By analysing purchase patterns—like switching to unscented products or buying supplements—they built a “Pregnancy Prediction Calculator.” It could even estimate the trimester.
Initially, this felt invasive to customers. So, Target adjusted, embedding baby product promotions within unrelated offers to make it feel less intrusive. The key wasn’t just spotting the pattern, but knowing how to act on it thoughtfully.
3. A Bank Predicts Death and Divorce
A data scientist for a U.S. bank shared how they used financial behaviour to anticipate major life events.
Spending patterns often hint at terminal illness or relationship troubles—like sudden healthcare expenses or hidden hotel stays. The bank used this data to alert relationship managers, allowing them to build trust with heirs or spouses before money moved elsewhere.
Yes, it walks a fine ethical line—but it shows just how predictive (and powerful) refined data can be when used strategically and creatively.
Human Creativity in CX
No matter how advanced your tech stack, it can’t replicate the emotional intelligence of a skilled CX strategist.

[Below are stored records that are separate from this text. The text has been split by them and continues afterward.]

(** * DaanaRx backend: drug service and lot / QR code grammar

    A shallow embedding of [drugService] (normalizeNDC, searchDrugs,
    searchDrugByNDC, getOrCreateDrug, searchMedicationsByName) and of the
    QR code utilities (generateQRCode, parseDosage, validateLotCode),
    followed by the properties relating them to the written specification.

    Conventions.
    - A JavaScript string is a [string] of one-byte characters, its code
      units, all below 256. The classes of digits, letters and white space
      are those of JavaScript; the case conversions are those of ASCII,
      which are the ones of JavaScript on ASCII text. A property that
      depends on the text being of such characters is stated of ASCII text
      ([Spec.isAscii]).
    - A JavaScript number is an integer ([Z]) or an exact rational ([Q]);
      a property that depends on its decimal form or on its rounding says
      for which numbers it holds ([Spec.printable], [Spec.exactDouble]).
    - A value that may be [null] or [undefined] is an [option].
    - A function that may throw returns a [Completion]. *)

From Stdlib Require Import Ascii QArith.
From stdpp Require Import base tactics option list strings gmap sorting pretty.

Local Open Scope Z_scope.

(** ** JavaScript strings *)

Module JS.

Definition code (c : ascii) : N := N_of_ascii c.

Definition inRange (lo hi : N) (c : ascii) : bool :=
  ((lo <=? code c) && (code c <=? hi))%N.

(** [0-9], [A-Z], [a-z] *)
Definition isDigit : ascii -> bool := inRange 48 57.
Definition isUpper : ascii -> bool := inRange 65 90.
Definition isLower : ascii -> bool := inRange 97 122.
Definition isLetter (c : ascii) : bool := isUpper c || isLower c.
Definition isAlnum (c : ascii) : bool := isLetter c || isDigit c.
(** * DeckCheck actors: a shallow embedding of the polling substrate

    The development follows the TypeScript sources of the actor system:
    the pricing table and [calculateCost] (config/openai-pricing.ts), the
    session logger (utils/logger.ts), the Extractor (actors/extractor),
    the Critic's work finder and completion check (actors/critic) and the
    scheduler's overlap guard (actors/scheduler).

    Conventions of the embedding.
    - The text of a file and of a page is the list of its UTF-16 code units
      ([JS.Text]); names, ids, paths and messages, whose characters are
      never inspected, are [string]s.
    - Integral JavaScript numbers (lengths, page numbers, counts) are [nat]
      or [Z]; prices and costs are IEEE binary64 values ([float]).
    - Awaited calls to Firestore, Cloud Storage and pdf-parse may reject.
      The environment decides the outcome of the k-th awaited call of a run;
      a rejected call leaves the store as it was.
    - Exceptions are values of a result type; state changes made before a
      throw are kept, as in JavaScript.
    - A job runs alone on the logger singleton: the interleaving of two
      jobs at their awaits is not part of the embedding. The overlap guard
      is a state machine over the calls of the guarded function and the
      settlements of the promises it awaits. *)

From Stdlib Require Import ZArith Lia List String Ascii Decimal DecimalString.
From Stdlib Require DecimalFacts DecimalNat.
From Stdlib Require Import Floats.PrimFloat.
From stdpp Require Import gmap strings list sorting.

Data remains inert until someone has a spark of genius—an insight that transforms ones and zeros into a moment that makes a customer feel valued. Let me share three powerful examples of how human creativity, not just technology, turned data into meaningful customer connections.1.Octopus Energy: The Power of Nostalgia
The first is from Octopus Energy, a UK based utility company. Selling one of the most commodity-based product categories there is (electricity and gas), they chose to differentiate themselves through branding and a strong CX philosophy.

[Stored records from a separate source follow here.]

(** C8.  For every integer depth [d]: the expansion is the empty string when
    [d <= 0]; when [0 <= d] it holds exactly [d] occurrences of the relation
    marker (and of the whole fragment); and when [1 < d] it is one fragment,
    a comma, and the expansion of depth [d - 1]. *)
Theorem expansion_depth_law (d : Z) :
  ((d <= 0)%Z -> buildReferenceExpansion d = [])
  /\ ((0 <= d)%Z ->
      occurrences relation_marker (buildReferenceExpansion d) = Z.to_nat d
      /\ occurrences expansion (buildReferenceExpansion d) = Z.to_nat d)
  /\ ((1 < d)%Z ->
      buildReferenceExpansion d
      = expansion ++ lit "," ++ buildReferenceExpansion (d - 1)).
Proof.
  split; [apply expansion_base|]. split; [|apply expansion_step].
  intros H. rewrite <- (Z2Nat.id d H) at 1 3.
  split; [apply occurrences_expansion_nat | apply fragments_expansion_nat].
Qed.

Example expansion_depth_3 :
  occurrences relation_marker (buildReferenceExpansion 3) = 3
  /\ buildReferenceExpansion 3
     = expansion ++ lit "," ++ expansion ++ lit "," ++ expansion.
Proof. split; reflexivity. Qed.

(* ===================================================================== *)
(** ** buildExportQuery: the override and the filter path *)
(* ===================================================================== *)

Lemma query_of_override (r : ExportRequest) :
  override_active r = true -> buildExportQuery r = customQuery r.
Proof.
  unfold override_active, buildExportQuery. intros ->. reflexivity.
Qed.

(** The shape of every query the builder composes itself. *)
Lemma query_of_filters (r : ExportRequest) :
  override_active r = false ->
  buildExportQuery r
  = lit "*[" ++ join (lit " && ") (conditions_in_order r) ++ lit "]"
    ++ range_clause r
    ++ (if includeRefs r && (0 <? refDepth r)%Z then projection (refDepth r) else []).
Proof.
  unfold override_active, buildExportQuery, conditions_in_order, range_clause.
  intros ->.
  generalize (Number_toString (maxDocuments r)) as num.
  generalize (typeCondition (selectedTypes r)) as tc.
  generalize (dateCondition (dateFilter r)) as dc.
  intros dc tc num.
  assert (Hf : truthy (trim (fieldFilter r)) = false ->
               (0 <? length (fieldNames (fieldFilter r)))%nat = false).
  { intros H. rewrite (fieldNames_blank _ H). reflexivity. }
  destruct (truthy (trim (fieldFilter r))).
  2: rewrite (Hf eq_refl).
  all: generalize (fieldCondition (fieldNames (fieldFilter r))) as fc; intros fc.
  all: destruct (0 <? length (selectedTypes r))%nat;
       destruct (truthy (trim (dateFilter r)));
       try destruct (0 <? length (fieldNames (fieldFilter r)))%nat;
       destruct (includeRefs r && (0 <? refDepth r)%Z);
       cbn [app length Nat.ltb Nat.leb join];
       repeat rewrite <- app_assoc; reflexivity.
Qed.

(** C4.  With the custom-query flag set and a custom query that is not blank,
    the built query is the custom query, unchanged; two requests that agree
    on the custom query give the same query whatever their other fields. *)
Theorem custom_query_verbatim (r : ExportRequest) :
  useCustomQuery r = true ->
  truthy (trim (customQuery r)) = true ->
  buildExportQuery r = customQuery r
  /\ forall r' : ExportRequest,
       useCustomQuery r' = true -> customQuery r' = customQuery r ->
       buildExportQuery r' = buildExportQuery r.
Proof.
  intros Hflag Hq.
  assert (H : override_active r = true) by (unfold override_active; now rewrite Hflag, Hq).
  split; [apply query_of_override, H|].
  intros r' Hflag' Heq.
  rewrite (query_of_override r H), <- Heq. apply query_of_override.
  unfold override_active. now rewrite Hflag', Heq, Hq.
Qed.

Lemma custom_query_verbatim_witness :
  buildExportQuery (request_of_custom [lit "post"] sample_custom_query)
  = sample_custom_query
  /\ forall r' : ExportRequest,
       useCustomQuery r' = true -> customQuery r' = sample_custom_query ->
       buildExportQuery r'
       = buildExportQuery (request_of_custom [lit "post"] sample_custom_query).
Proof.
  apply (custom_query_verbatim (request_of_custom [lit "post"] sample_custom_query));
    reflexivity.
Defined.

(** C3.  The code at the failing input: with the custom-query box ticked the
    built query is the custom text, which holds no range clause, so the
    maximum of 1000 bounds nothing; the same request with the box unticked
    is bounded to [[0...1000]]. *)
Theorem custom_query_unbounded :
  buildExportQuery (request_of_custom [lit "post"] sample_custom_query)
  = lit "*[_type == 'post']"
  /\ contains (lit "[0...1000]")
              (buildExportQuery (request_of_custom [lit "post"] sample_custom_query))
     = false
  /\ maxDocuments (request_of_custom [lit "post"] sample_custom_query) = 1000%Z
  /\ buildExportQuery (request_of_types [lit "post"])
     = lit "*[_type in [" ++ quoted (lit "post") ++ lit "]][0...1000]".
Proof. repeat split. Qed.

Lemma not_blank_trim (s : jsstring) : truthy (trim s) = negb (blank s).
Proof.
  unfold blank. destruct (forallb isWhiteSpace s) eqn:E.
  - now rewrite (trim_all_ws s E).
  - destruct (trim s) eqn:Et; [|reflexivity].
    rewrite (trim_nil s Et) in E. discriminate.
Qed.

Lemma required_fields_fieldNames (f : jsstring) : required_fields f = fieldNames f.
Proof.
  unfold required_fields, fieldNames. change 44%N with comma.
  induction (split comma f) as [|piece pieces IH]; [reflexivity|].
  cbn [filter map]. rewrite not_blank_trim.
  destruct (negb (blank piece)); cbn [map]; now rewrite IH.
Qed.

Lemma created_since_built (d : jsstring) : created_since d = dateCondition d.
Proof.
  unfold created_since, dateCondition, quoted, dquote.
  cbn [app]. now rewrite <- !app_assoc.
Qed.

(** The conditions the builder pushes are those of the specification. *)
Lemma spec_conditions_built (r : ExportRequest) :
  spec_conditions r = conditions_in_order r.
Proof.
  unfold spec_conditions, conditions_in_order.
  rewrite required_fields_fieldNames, not_blank_trim.
  f_equal; [destruct (selectedTypes r); reflexivity|].
  f_equal; [destruct (blank (dateFilter r)); [reflexivity|];
            cbn [negb]; f_equal; apply created_since_built|].
  destruct (fieldNames (fieldFilter r)); reflexivity.
Qed.

(** C7.  When the custom-query override is not active, the built query is
    [*[], the conditions joined by [ && ], and the range clause (then the
    projection, when reference expansion is on).  The conditions are, in
    this order and each only when its filter is set: the type membership
    [_type in [...]] over the selected types, the creation-date lower bound
    over the date filter, and the field presence, a parenthesised [ || ] of
    one [defined(field)] per comma-separated piece of the field filter that
    is not blank, trimmed.  With no condition the filter is [*[]], which
    selects all records.  The bound is the decimal text of [maxDocuments]
    when that is a safe integer. *)
Theorem conditions_joined_in_order (r : ExportRequest) :
  override_active r = false ->
  exists bound,
    buildExportQuery r
    = lit "*[" ++ join (lit " && ") (spec_conditions r) ++ lit "][0..." ++ bound
      ++ lit "]"
      ++ (if includeRefs r && (0 <? refDepth r)%Z
          then projection (refDepth r) else [])
    /\ (safe_integer (maxDocuments r) = true ->
        bound = Number_toString (maxDocuments r))
    /\ (spec_conditions r = [] ->
        buildExportQuery r
        = lit "*[]" ++ lit "[0..." ++ bound ++ lit "]"
          ++ (if includeRefs r && (0 <? refDepth r)%Z
              then projection (refDepth r) else [])).
Proof.
  intros H. exists (Number_toString (maxDocuments r)).
  rewrite (query_of_filters r H), spec_conditions_built. unfold range_clause.
  split; [now rewrite <- !app_assoc|]. split; [reflexivity|].
  intros ->. now rewrite <- !app_assoc.
Qed.

(** Scenario 2 of the specification, with a field filter, instantiates it. *)
Lemma conditions_joined_in_order_witness :
  buildExportQuery request_with_fields
  = lit "*[_type in [" ++ quoted (lit "post") ++ lit ", " ++ quoted (lit "page")
    ++ lit "] && dateTime(_createdAt) >= dateTime(" ++ quoted (lit "2023-01-01")
    ++ lit ") && (defined(title) || defined(slug))][0...1000]".
Proof.
  destruct (conditions_joined_in_order request_with_fields eq_refl)
    as [bound [Hq [Hb _]]].
  rewrite Hq, (Hb eq_refl). reflexivity.
Defined.

Example scenario_1 :
  buildExportQuery (request_of_types [lit "post"])
  = lit "*[_type in [" ++ dquote ++ lit "post" ++ dquote ++ lit "]][0...1000]".
Proof. reflexivity. Qed.

Example scenario_2 :
  buildExportQuery request_scenario2
  = lit "*[_type in [" ++ dquote ++ lit "post" ++ dquote ++ lit ", "
    ++ dquote ++ lit "page" ++ dquote
    ++ lit "] && dateTime(_createdAt) >= dateTime(" ++ dquote
    ++ lit "2023-01-01" ++ dquote ++ lit ")][0...1000]".
Proof. reflexivity. Qed.

Example no_condition_selects_all :
  buildExportQuery (request_of_custom [] []) = lit "*[][0...1000]".
Proof. reflexivity. Qed.

(* ===================================================================== *)
(** ** convertToCSV: the header set *)
(* ===================================================================== *)

Lemma code_eqb_eq (a b : N) : code_eqb a b = true <-> a = b.
Proof. apply N.eqb_eq. Qed.

Lemma str_eqb_eq (a b : jsstring) : str_eqb a b = true <-> a = b.
Proof.
  revert b. induction a as [|x a IH]; intros [|y b]; simpl; try easy.
  rewrite andb_true_iff, code_eqb_eq, IH. split.
  - intros [-> ->]. reflexivity.
  - intros H. injection H as -> ->. auto.
Qed.

Lemma str_eqb_refl (a : jsstring) : str_eqb a a = true.
Proof. apply str_eqb_eq. reflexivity. Qed.

Lemma str_eqb_sym (a b : jsstring) : str_eqb a b = str_eqb b a.
Proof.
  destruct (str_eqb a b) eqn:E1, (str_eqb b a) eqn:E2; try reflexivity.
  - apply str_eqb_eq in E1. subst. rewrite str_eqb_refl in E2. discriminate.
  - apply str_eqb_eq in E2. subst. rewrite str_eqb_refl in E1. discriminate.
Qed.

Lemma member_In (k : jsstring) (s : list jsstring) :
  existsb (str_eqb k) s = true <-> In k s.
Proof.
  rewrite existsb_exists. split.
  - intros [x [Hx E]]. apply str_eqb_eq in E. now subst.
  - intros H. exists k. split; [exact H | apply str_eqb_refl].
Qed.

Lemma filter_absent_skip (x : jsstring) (acc m : list jsstring) :
  existsb (str_eqb x) acc = true ->
  filter (fun k => negb (existsb (str_eqb k) acc)) m
  = filter (fun k => negb (existsb (str_eqb k) acc))
           (filter (fun y => negb (str_eqb x y)) m).
Proof.
  intros Hx. induction m as [|y m IHm]; simpl; [reflexivity|].
  destruct (str_eqb x y) eqn:Exy; simpl.
  - apply str_eqb_eq in Exy. subst y. rewrite Hx. simpl. exact IHm.
  - rewrite IHm. reflexivity.
Qed.

Lemma filter_absent_snoc (x : jsstring) (acc m : list jsstring) :
  filter (fun k => negb (existsb (str_eqb k) (acc ++ [x]))) m
  = filter (fun k => negb (existsb (str_eqb k) acc))
           (filter (fun y => negb (str_eqb x y)) m).
Proof.
  induction m as [|y m IHm]; simpl; [reflexivity|].
  rewrite existsb_app. simpl. rewrite orb_false_r, (str_eqb_sym y x).
  destruct (str_eqb x y) eqn:Exy; simpl.
  - rewrite orb_true_r. simpl. exact IHm.
  - rewrite orb_false_r, IHm. reflexivity.
Qed.

(** Adding the names of a list to a set, one after the other. *)
Lemma Set_add_all (l acc : list jsstring) :
  fold_left (fun s key => Set_add key s) l acc
  = acc ++ filter (fun k => negb (existsb (str_eqb k) acc)) (first_seen l).
Proof.
  revert acc. induction l as [|x l IH]; intros acc; simpl.
  - now rewrite app_nil_r.
  - rewrite IH. unfold Set_add.
    destruct (existsb (str_eqb x) acc) eqn:Hx; simpl.
    + f_equal. apply filter_absent_skip, Hx.
    + rewrite <- app_assoc. simpl. f_equal. f_equal. apply filter_absent_snoc.
Qed.

Lemma scalar_or_null_guard (v : option json) :
  negb (jstype_eqb (typeof v) t_object) || is_null v = scalar_or_null v.
Proof. destruct v as [[]|]; reflexivity. Qed.

Lemma collectKeys_adds (doc : DocumentData) (acc : list jsstring) :
  collectKeys acc doc
  = fold_left (fun s key => Set_add key s) (includable_keys doc) acc.
Proof.
  unfold collectKeys, includable_keys.
  revert acc. induction (Object_keys doc) as [|k ks IH]; intros acc; simpl;
    [reflexivity|].
  rewrite scalar_or_null_guard.
  destruct (scalar_or_null (get doc k)); simpl; apply IH.
Qed.

Lemma csvHeaders_from (data : list DocumentData) (acc : list jsstring) :
  fold_left collectKeys data acc
  = fold_left (fun s key => Set_add key s) (flat_map includable_keys data) acc.
Proof.
  revert acc. induction data as [|doc data IH]; intros acc; simpl; [reflexivity|].
  rewrite fold_left_app, IH, collectKeys_adds. reflexivity.
Qed.

(** The headers are the includable keys in first-seen order. *)
Lemma csvHeaders_first_seen (data : list DocumentData) :
  csvHeaders data = first_seen (flat_map includable_keys data).
Proof.
  unfold csvHeaders. rewrite csvHeaders_from, Set_add_all. simpl.
  induction (first_seen (flat_map includable_keys data)) as [|y m IH]; simpl;
    [reflexivity | now rewrite IH].
Qed.

Lemma first_seen_In (k : jsstring) (l : list jsstring) :
  In k (first_seen l) <-> In k l.
Proof.
  induction l as [|x l IH]; simpl; [tauto|].
  rewrite filter_In, IH. split.
  - intros [H|[H _]]; auto.
  - intros [H|H]; [auto|].
    destruct (str_eqb x k) eqn:E; [left; now apply str_eqb_eq | right; auto].
Qed.

Lemma first_seen_NoDup (l : list jsstring) : NoDup (first_seen l).
Proof.
  induction l as [|x l IH]; simpl; constructor.
  - rewrite filter_In, str_eqb_refl. intros [_ H]. discriminate.
  - apply NoDup_filter, IH.
Qed.

Lemma mapM_length {A B} (f : A -> completion B) (l : list A) (ys : list B) :
  mapM f l = Normal ys -> length ys = length l.
Proof.
  revert ys. induction l as [|x l IH]; intros ys; simpl.
  - intros H. injection H as <-. reflexivity.
  - destruct (f x) as [y|t]; simpl; [|discriminate].
    destruct (mapM f l) as [zs|t]; simpl; [|discriminate].
    intros H. injection H as <-. simpl. f_equal. apply IH. reflexivity.
Qed.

During the 2020 pandemic, customer contact centres were overwhelmed. Utility companies like Octopus Energy faced increased call volumes and reduced staffing, which meant long wait times—a CX nightmare.
We all know how it feels to be on hold, every 30-seconds feeling like 10-minutes. The brand forces you to listen to either their own aggressive upselling messaging, bland muzak, or the song from their latest corporate campaign, over and over. It is the least positive element of a customer contact experience.
Octopus could not solve the wait times in the short-term. New staff could not be magicked from the air, nor could the inbound call volumes be minimised. All they could do is find a way to make their customers feel better about the wait.
Making Hold Music Nostalgic
Here is the creative genius moment. One of their executives had come across an article that outlined that the most emotive song you can hear as an adult, the one with most nostalgia potential, is the summer hit when you were 14 years old.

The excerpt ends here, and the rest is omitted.